Lastly, and most importantly, I want to make this a year where we visit more with our friends, particularly those we’ve not seen in a while. The latter half of 2018 was particularly a season of loss, and a season of health challenges, for a number of friends and former colleagues. We can try and deny mortality, but we can’t avoid it. The young have all the time in the world for everything, it seems to them. But as I age—even in relatively good health—I look at my shelves and think to myself, “You know—I’m not going to live long enough to read all those books, or watch those movies, or listen to those albums and CDs.” It won’t stop me from trying, but it will encourage me to prioritize a little better.

Taking my son out for breakfast at our favorite place, cuddling with my wife as we fall asleep, stroking a purring cat on my lap, listening to a favorite song, marveling at our Southern California skies just after the rain—these are intense pleasures for which I feel real gratitude, all the more when I reflect on the transient nature of human existence.
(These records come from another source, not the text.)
(* ===== verification/Orchestrator.v ===== *)
(** agents/andromeda/orchestrator.py and nodes.py: the routing graph a task is
    driven through, with the routing weights of orion/core/weights_loader.py.

    A node is a function from the state to the fields it returns; the graph
    library merges them into the state, validates it, and follows the edge. The
    registry is read at one instant. An agent is an argument: its [run] answers
    with a dictionary or with the text of the exception it raised. *)

From S2P Require Import Prelude.
From S2P Require Import PyStr.
From S2P Require Import PyTime.
From S2P Require Import Json.
From S2P Require Import Contracts.
From S2P Require Import Policy.
From S2P Require Import Registry.
From S2P Require Import RoutingState.
Open Scope Z_scope.

(** ** Routing weights *)

(** [float(v)]; [float_text] is [float] of a string. *)
Definition py_float (float_text : string → result Q) (v : json) : result Q :=
  match v with JStr s => float_text s | _ => jnum v end.

(** [RoutingWeightsLoader.get_weights] on the loaded mapping. *)
Definition get_weights (float_text : string → result Q) (data : jdict) (skill : string) :
    result (list (string * Q)) :=
  match obj_default "weights" (JObj []) data with
  | JObj ws =>
      match obj_default skill (JObj []) ws with
      | JObj w => rmap (λ kv, q ← py_float float_text kv.2; Ok (kv.1, q)) w
      | _ => Ok []
      end
  | _ => Raise AttributeError
  end.

(** [weights.get(agent, 0.0)]. *)
Fixpoint weight_of (a : string) (w : list (string * Q)) : Q :=
  match w with
  | [] => 0%Q
  | (k, q) :: w => if String.eqb a k then q else weight_of a w
  end.

(** f"{q:.2f}". *)
Definition fmt2 (q : Q) : string :=
  let n := round_div (Z.abs (Qnum q) * 100) (Zpos (Qden q)) in
  (if Qnum q <? 0 then "-" else "") +:+ py_int (n / 100) +:+ "." +:+ pad 2 (Z.to_N (n mod 100)).

(** ** The skill-match node *)

Section Match.
Context (float_text : string → result Q) (weights : jdict) (reg : registry).

(** [agent_ids]: a set, here without duplicates. *)
Definition ids_for (skill : string) (origin : option string) : list string :=
  remove_dups (map agent_id (get_agents_for_skill skill origin reg)).

(** [origin_blocked]. *)
Definition blocked_skill (origin : option string) (skill : string) : bool :=
  match ids_for skill origin, origin, ids_for skill None with
  | [], Some _, _ :: _ => true
  | _, _, _ => false
  end.

(** The sorted intersection of the sets. *)
Definition capable (required : list string) (origin : option string) : list string :=
  match map (λ s, ids_for s origin) required with
  | [] => []
  | first :: others =>
      py_sorted str_leb (List.filter (λ a, forallb (λ l, bool_decide (a ∈ l)) others) first)
  end.

(** [weighted_scores.get(agent, 0.0)] once every required skill has been added. *)
Definition weighted_score (origin : option string) (table : list (string * list (string * Q))) (a : string) : Q :=
  foldl (λ acc sw, if bool_decide (a ∈ ids_for sw.1 origin) then (acc + weight_of a sw.2)%Q else acc)
    0%Q table.

(** [max(xs, key=score)]: the first of the largest. *)
Fixpoint first_max (score : string → Q) (best : string) (l : list string) : string :=
  match l with
  | [] => best
  | a :: l => first_max score (if Qltb (score best) (score a) then a else best) l
  end.

Definition skill_match_node (s : AndromedaState) : result (list update) :=
  let required := required_skills (st_request s) in
  let origin := rq_origin (st_request s) in
  table ← rmap (λ sk, w ← get_weights float_text weights sk; Ok (sk, w)) required;
  match capable required origin with
  | [] =>
      Ok [U_matched []; U_status "no_agent_found";
          U_failure (JStr (if existsb (blocked_skill origin) required
                           then "origin_not_allowed" else "no_skill_match"))]
  | a :: rest =>
      if existsb (λ sw, match sw.2 with [] => false | _ => true end) table then
        let score := weighted_score origin table in
        let selected := first_max score a rest in
        let weight := (score selected / inject_Z (Z.max (Z.of_nat (length required)) 1))%Q in
        Ok [U_matched [selected];
            U_reason ("skill_match: selected " +:+ selected +:+ " (routing_weight=" +:+ fmt2 weight +:+ ")")]
      else
        Ok [U_matched (a :: rest);
            U_reason ("skill_match: found " +:+ py_int (Z.of_nat (length (a :: rest))) +:+ " agents")]
  end.

(** ** The other nodes *)

(** [_score_agent_for_skills]: the mean confidence the agent declares. *)
Definition first_confidence (m : SkillManifest) (skill : string) : option Q :=
  avg_confidence <$> List.find (λ d, String.eqb (skill_id d) skill) (skills m).

Definition score_agent (required : list string) (a : string) : Q :=
  match get_agent a reg with
  | None => 0%Q
  | Some m =>
      match omap (first_confidence m) required with
      | [] => 0%Q
      | scores => (foldl Qplus 0 scores / inject_Z (Z.of_nat (length scores)))%Q
      end
  end.

(** [sorted(matched, key=score, reverse=True)], which keeps the order of ties. *)
Definition load_check_node (s : AndromedaState) : list update :=
  match matched_agents s with
  | [] => [U_status "no_agent_found"; U_failure (JStr "no_agents_available")]
  | m :: ms =>
      let score := score_agent (required_skills (st_request s)) in
      let ranked := py_sorted (λ a b, Qle_bool (score b) (score a)) (m :: ms) in
      let selected := or_else (head ranked) m in
      [U_assigned (Some selected);
       U_reason (assignment_reason s +:+ " -> load_check: selected " +:+ selected
                 +:+ " (avg_confidence=" +:+ fmt2 (score selected) +:+ ")")]
  end.
End Match.

Definition assign_node (now : time) (s : AndromedaState) : list update :=
  [U_status "assigned"; U_issued (if truthy_str (issued_at s) then issued_at s else iso now)].

(** [state.get("confidence") or 0.0]. *)
Definition confidence_of (s : AndromedaState) : Q := or_else (s_confidence s) 0%Q.

Definition handle_failure_node (s : AndromedaState) : list update :=
  if (retry_count s <? 1) && Qle_bool (60 # 100) (confidence_of s)
  then [U_retry (retry_count s + 1); U_status "routing"]
  else [U_escalated true; U_status "escalated"].

(** [arrow] is the right arrow of the text, which is no code point below 256. *)
Definition escalate_node (arrow : string) (now : time) (s : AndromedaState) : list update :=
  [U_status "escalated"; U_escalated true; U_completed (iso now);
   U_reason (assignment_reason s +:+ " " +:+ arrow +:+ " escalated: " +:+ or_else (failure_reason s) "None")].

Definition complete_node (now : time) (s : AndromedaState) : list update :=
  [U_status "complete"; U_completed (iso now)].

Definition no_agent_found_node (now : time) (s : AndromedaState) : list update :=
  [U_status "no_agent_found"; U_completed (iso now);
   U_failure (match failure_reason s with Some r => JStr r | None => JNull end)].

(** ** The policy node *)

Section PolicyNode.
Context (rules : PolicyEngine) (digest : option string → string → jdict → string).

(** The first loop: a denial, or the decisions that hold the task. *)
Fixpoint held_skills (origin : option string) (required : list string) :
    PolicyDecision + list (string * PolicyDecision) :=
  match required with
  | [] => inr []
  | sk :: required =>
      let d := evaluate_skill rules sk origin in
      match d_action d, held_skills origin required with
      | DENY, _ => inl d
      | _, inl d' => inl d'
      | REQUIRE_REVIEW, inr held => inr ((sk, d) :: held)
      | ALLOW, inr held => inr held
      end
  end.

Definition denial (d : PolicyDecision) : list update :=
  [U_failure (JStr "policy_denied"); U_reason ("policy denied: " +:+ d_reason d);
   U_gaps (JArr [JStr (d_reason d)])].

Definition hold (origin : option string) (skill digest : string) (d : PolicyDecision) : list update :=
  [U_failure (JStr "policy_requires_review"); U_reason ("policy requires review: " +:+ d_reason d);
   U_gaps (JArr [JStr (d_reason d)]);
   U_result (JObj [("policy_hold", JObj
     [("origin", JStr (or_else origin "")); ("skill", JStr skill); ("digest", JStr digest);
      ("reason", JStr (d_reason d));
      ("rule_index", match d_rule d with Some i => JInt i | None => JNull end)])])].

(** The second loop: every held skill consumes an approval, or holds the task. *)
Fixpoint consume_held (now : time) (r : request) (held : list (string * PolicyDecision)) :
    M (list grant) (list update) :=
  match held with
  | [] => mret []
  | (sk, d) :: held =>
      let dg := digest (rq_origin r) sk (rq_payload r) in
      ok ← consume (or_else (rq_origin r) "") sk dg now;
      if (ok : bool) then consume_held now r held else mret (hold (rq_origin r) sk dg d)
  end.

Definition policy_node (now : time) (s : AndromedaState) : M (list grant) (list update) :=
  let r := st_request s in
  if negb (enabled rules) then mret [] else
  match held_skills (rq_origin r) (required_skills r) with
  | inl d => mret (denial d)
  | inr held => consume_held now r held
  end.
End PolicyNode.

(** ** Executing *)

Abbreviation agent_run R := (string → jdict → jdict → R → (string + jdict) * R) (only parsing).

Definition failed_run (reason : string) : list update :=
  [U_status "failed"; U_failure (JStr reason); U_confidence (JFloat 0)].

(** What the node keeps of an agent's answer; the other keys are no fields of the
    state and are dropped when they are merged. *)
Definition agent_updates (res : jdict) : list update :=
  if is_str (obj_field "failure_reason" res) "execution_sandbox_unavailable" then
    [U_result (JObj res); U_confidence (JFloat 0);
     U_breakdown (obj_default "confidence_breakdown" (JObj []) res);
     U_gaps (JArr [JStr "Execution could not be verified in the configured sandbox."]);
     U_status "failed"; U_failure (JStr "execution_sandbox_unavailable")]
  else
    [U_result (obj_default "result" (JObj res) res);
     U_confidence (obj_default "confidence" (JFloat (80 # 100)) res);
     U_breakdown (obj_default "confidence_breakdown" (JObj []) res);
     U_gaps (obj_default "gaps" (JArr []) res);
     U_status "complete"].

Section Execute.
Context {R : Type} (agents : string → option (agent_run R)).

(** The [try] block: any exception of the agent is recorded as a failure. *)
Definition run_guarded (run : agent_run R) (skill : string) (payload context : jdict) : M R (list update) := λ x,
  let '(answer, x') := run skill payload context x in
  (Ok (match answer with inl err => failed_run err | inr res => agent_updates res end), x').

Definition execute_node (s : AndromedaState) : M R (list update) :=
  let r := st_request s in
  skill ← mlift (of_option IndexError (head (required_skills r)));
  let context := obj_set "task_id" (JStr (rq_task_id r)) (rq_context r) in
  match assigned_agent s with
  | None => mret (failed_run "unknown agent: None")
  | Some a =>
      match agents a with
      | None => mret (failed_run ("unknown agent: " +:+ a))
      | Some run => run_guarded run skill (rq_payload r) context
      end
  end.
End Execute.

(** ** The graph *)

Inductive node :=
  | policy_check | skill_match | load_check | assign | execute | handle_failure | escalate | complete
  | no_agent_found.

#[export] Instance node_eq_dec : EqDecision node.
Proof. solve_decision. Defined.

(** What a routing reads and writes: the approvals, and what the agents act on. *)
Record routing_world (R : Type) := mk_rw { rt_grants : list grant; rt_ext : R }.
Arguments mk_rw {R}. Arguments rt_grants {R}. Arguments rt_ext {R}.

(** The default limit of the graph library on the nodes of one run. *)
Definition recursion_limit : nat := 25.

Section Graph.
Context {R : Type} (agents : string → option (agent_run R)).
Context (rules : PolicyEngine) (digest : option string → string → jdict → string).
Context (float_text : string → result Q) (weights : jdict) (reg : registry) (arrow : string).
Context (completion_threshold failure_threshold : Q).
Local Abbreviation rworld := (routing_world R).

Definition on_grants {A} (m : M (list grant) A) : M rworld A := λ w,
  let '(r, g) := m (rt_grants w) in (r, mk_rw g (rt_ext w)).
Definition on_ext {A} (m : M R A) : M rworld A := λ w,
  let '(r, x) := m (rt_ext w) in (r, mk_rw (rt_grants w) x).

Definition node_step (n : node) (now : time) (s : AndromedaState) : M rworld (list update) :=
  match n with
  | policy_check => on_grants (policy_node rules digest now s)
  | skill_match => mlift (skill_match_node float_text weights reg s)
  | load_check => mret (load_check_node reg s)
  | assign => mret (assign_node now s)
  | execute => on_ext (execute_node agents s)
  | handle_failure => mret (handle_failure_node s)
  | escalate => mret (escalate_node arrow now s)
  | complete => mret (complete_node now s)
  | no_agent_found => mret (no_agent_found_node now s)
  end.

Definition reason_is (s : AndromedaState) (r : string) : bool := bool_decide (failure_reason s = Some r).
Definition status_is (s : AndromedaState) (t : string) : bool := String.eqb (s_status s) t.

Definition after_policy (s : AndromedaState) : node :=
  if reason_is s "policy_denied" then no_agent_found
  else if reason_is s "policy_requires_review" then escalate
  else skill_match.

Definition after_skill_match (s : AndromedaState) : node :=
  match matched_agents s with
  | _ :: _ => load_check
  | [] => if status_is s "no_agent_found" then no_agent_found else escalate
  end.

Definition after_load_check (s : AndromedaState) : node :=
  if truthy_str (or_else (assigned_agent s) "") then assign
  else if status_is s "no_agent_found" then no_agent_found else escalate.

(** The threshold of the task, or the default of the agents. *)
Definition threshold_of (r : request) : Q := or_else (rq_threshold r) completion_threshold.

Definition after_execute (s : AndromedaState) : node :=
  if status_is s "failed" then escalate
  else if Qle_bool (threshold_of (st_request s)) (confidence_of s) then complete
  else if Qle_bool failure_threshold (confidence_of s) then handle_failure
  else escalate.

Definition after_handle_failure (s : AndromedaState) : node :=
  if status_is s "routing" then skill_match else escalate.

(** The edges; [None] is the end. *)
Definition next (n : node) (s : AndromedaState) : option node :=
  match n with
  | policy_check => Some (after_policy s)
  | skill_match => Some (after_skill_match s)
  | load_check => Some (after_load_check s)
  | assign => Some execute
  | execute => Some (after_execute s)
  | handle_failure => Some (after_handle_failure s)
  | escalate | complete | no_agent_found => None
  end.

(** Running the graph from a node; [clock k] is read by the [k]-th node. [None] is
    the library's recursion error. *)
Fixpoint run_graph (fuel k : nat) (clock : nat → time) (n : node) (s : AndromedaState) :
    M rworld (option AndromedaState) :=
  match fuel with
  | O => mret None
  | S fuel =>
      us ← node_step n (clock k) s;
      s ← mlift (merge us s);
      match next n s with
      | None => mret (Some s)
      | Some n => run_graph fuel (S k) clock n s
      end
  end.

(** [self.graph.invoke]. *)
Definition invoke (clock : nat → time) (s : AndromedaState) : M rworld (option AndromedaState) :=
  run_graph recursion_limit 0 clock policy_check s.
End Graph.

(** [make_skill_match_node] of nodes.py, before routing weights: the first node a
    graph without weights used. *)
Definition plain_skill_match_node (reg : registry) (s : AndromedaState) : list update :=
  match capable reg (required_skills (st_request s)) None with
  | [] => [U_matched []; U_status "no_agent_found"; U_failure (JStr "no_skill_match")]
  | matched =>
      [U_matched matched;
       U_reason ("skill_match: found " +:+ py_int (Z.of_nat (length matched)) +:+ " agents")]
  end.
An old friend and former colleague always seemed to take the long view when he’d preface his (usually sound) advice by saying, “You know, the ‘life’s too short’ theory would say…” I’ve decided that’s not a bad criterion to consider: how important is it, really, to win a particular argument—or even to have it at all? To insist on your way or the highway, instead of compromising or sometimes even simply giving in, if you’re not always needlessly invested in “winning.”

To return—briefly—to my least favorite topic: We’ve had a brutal political lesson over the past two years about what it means to live in a constant personal state of war, belittling, insulting, threatening, and alienating everyone, be they friend or foe, ally or adversary. It’s unhealthy for the country, and it’s unhealthy for us.

As we celebrate another successful circle ‘round the sun, let’s use the occasion to try and be a little better, individually and collectively, So be it hereby resolved: a very happy, peaceful, productive, and loving New Year to you all.